Smith and Ertsgaard are taking their self-defense training in a new direction by teaming up with Abilitree to run a series of workshops at area long-term care facilities across the region. They’ve offered these demonstrations at Whispering Winds and Aspen Ridge so far this summer and have set up appointments at three other facilities before the end of October.
“They really enjoyed it,” said Sandie Nowell, the life engagement coordinator at Aspen Ridge. “They were soaking in everything he taught them.”
Though she didn’t get a chance to see it in person, Nowell said she could tell the five or six Aspen Ridge residents who attended Ertsgaard and Smith’s self-defense course got a lot out of the experience because they were demonstrating some of the techniques they learned to the receptionist when it was over.
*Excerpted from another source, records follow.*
Lemma patchHandler_cases resource req w :
  patchHandler resource req w =
  match adjust resource with
  | None => sendUnsupportedResourceMessage req (name resource) (methodName (method req)) w
  | Some _ => sendInvalidResourceRequestMessage req (name resource) (methodName (method req)) w
  end.
Proof.
  unfold patchHandler, isRecordResource. destruct (adjust resource) as [f|] eqn:Hf; [|done].
  unfold catch_, then_.
  by destruct (parseResourceChanges_rejects req resource w) as [e ->].
Qed.

(** X13: The routes that read no body.  Each makes exactly one call on the
    resource.  Listing answers 200 with the entries when [getAll] fulfils
    and 500 otherwise.  Fetching and deleting by key answer 200 with the
    value (the boolean) when the promise fulfils, 404 when it rejects,
    whatever the error, and 500 when the call itself throws. *)
Theorem bodiless_routes_outcomes resource req w :
  listHandler resource req w =
    (let w' := {| store := (getAll resource (store w)).2;
                  calls := calls w ++ [CallGetAll]; sent := sent w |} in
     match (getAll resource (store w)).1 with
     | Fulfilled entries => send 200 (JsonEntries entries) w'
     | Rejected _ => send 500 (unavailable resource "resource") w'
     | Thrown _ => send 500 (unavailable resource "resuorce") w'
     end) /\
  getHandler resource req w =
    (let w' := {| store := (get resource (params_id req) (store w)).2;
                  calls := calls w ++ [CallGet (params_id req)]; sent := sent w |} in
     match (get resource (params_id req) (store w)).1 with
     | Fulfilled value => send 200 (JsonValue value) w'
     | Rejected _ => send 404 (notFound resource) w'
     | Thrown _ => send 500 (unavailable resource "resource") w'
     end) /\
  deleteHandler resource req w =
    (let w' := {| store := (delete resource (params_id req) (store w)).2;
                  calls := calls w ++ [CallDelete (params_id req)]; sent := sent w |} in
     match (delete resource (params_id req) (store w)).1 with
     | Fulfilled found => send 200 (JsonBool found) w'
     | Rejected _ => send 404 (notFound resource) w'
     | Thrown _ => send 500 (unavailable resource "resuorce") w'
     end).
Proof.
  split; [apply listHandler_cases|]. split; [apply getHandler_cases|].
  apply deleteHandler_cases.
Qed.

(** X14: The create route.  Without a parser it answers 405; when the parser
    throws it answers 400; in both cases no call is made on the resource.
    Otherwise it calls [create] once; it answers 201 with the key when the
    promise fulfils and the body can be converted to a string for the log
    line, and 400 with the body in every other case, also when the entry
    was created and only the conversion threw. *)
Theorem create_route_outcomes resource parser req w :
  createHandler resource parser req w =
  match parser with
  | None => send 405 (unsupported resource) w
  | Some parse =>
      match parse (body req) with
      | Throw _ => send 400 (invalid resource (body req)) w
      | Return value =>
          let w' := {| store := (create resource value (store w)).2;
                       calls := calls w ++ [CallCreate]; sent := sent w |} in
          match (create resource value (store w)).1, bodyText (body req) with
          | Fulfilled id, Return _ => send 201 (JsonKey id) w'
          | _, _ => send 400 (invalid resource (body req)) w'
          end
      end
  end.
Proof. apply createHandler_cases. Qed.

(** X23: The full-update route.  Without a parser it answers 405; when the
    parser throws it answers 400; in both cases no call is made on the
    resource.  Otherwise it calls [update] once; it answers 204 when the
    promise fulfils and the body can be converted to a string for the log
    line, and 400 with the body in every other case, also when the value
    was stored and only the conversion threw. *)
Theorem update_route_table resource parser req w :
  updateHandler resource parser req w =
  match parser with
  | None => send 405 (unsupported resource) w
  | Some parse =>
      match parse (body req) with
      | Throw _ => send 400 (invalid resource (body req)) w
      | Return value =>
          let w' := {| store := (update resource (params_id req) value (store w)).2;
                       calls := calls w ++ [CallUpdate (params_id req)]; sent := sent w |} in
          match (update resource (params_id req) value (store w)).1, bodyText (body req) with
          | Fulfilled _, Return _ => send 204 Empty w'
          | _, _ => send 400 (invalid resource (body req)) w'
          end
      end
  end.
Proof. apply updateHandler_cases. Qed.

(** X15: The full-update route makes no call on the resource and leaves the
    store alone when no parser is configured (the answer is 405) and when
    the parser throws on the body (the answer is 400). *)
Theorem update_refused_before_store resource parser req w :
  match parser with
  | Some parse => exists e, parse (body req) = Throw e
  | None => True
  end ->
  updateHandler resource parser req w
  = (Fulfilled tt,
     {| store := store w; calls := calls w;
        sent := sent w ++
          [ match parser with
            | Some _ => {| status := 400; payload := invalid resource (body req) |}
            | None => {| status := 405; payload := unsupported resource |}
            end ] |}).
Proof.
  intros Hparser. rewrite updateHandler_cases. destruct parser as [parse|]; [|done].
  destruct Hparser as [e ->]. done.
Qed.

(** X16: The partial-update route never reaches the store: for every resource,
    with or without [adjust], and every request, whatever its content type,
    the handler makes no call on the resource and sends one response, 405
    when the resource has no [adjust] and 400 when it has. *)
Theorem patch_never_reaches_store resource req w :
  exists response,
    patchHandler resource req w
    = (Fulfilled tt,
       {| store := store w; calls := calls w; sent := sent w ++ [response] |}) /\
    status response = (match adjust resource with Some _ => 400 | None => 405 end).
Proof.
  rewrite patchHandler_cases. destruct (adjust resource); eexists; split; reflexivity.
Qed.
She said she’d like to have them come back and would try to get together a bigger crowd for the next workshop.
Whispering Winds Activities Director Helen Garrett was also impressed with the course and has already scheduled a second workshop for Oct. 12. She said her residents, who don’t think they have that much strength because of their age, felt empowered watching Ertsgaard overcome his limitations and fight back.
Smith has also been impressed by what Ertsgaard has been able to do.
That’s because Ertsgaard builds his confidence every time he stands before a crowd of strangers to talk about self-defense, crack a joke or demonstrate a new technique. Smith said this is making Ertsgaard stronger and helping him be a better person who isn’t afraid.
“My confidence has gotten better,” Ertsgaard said.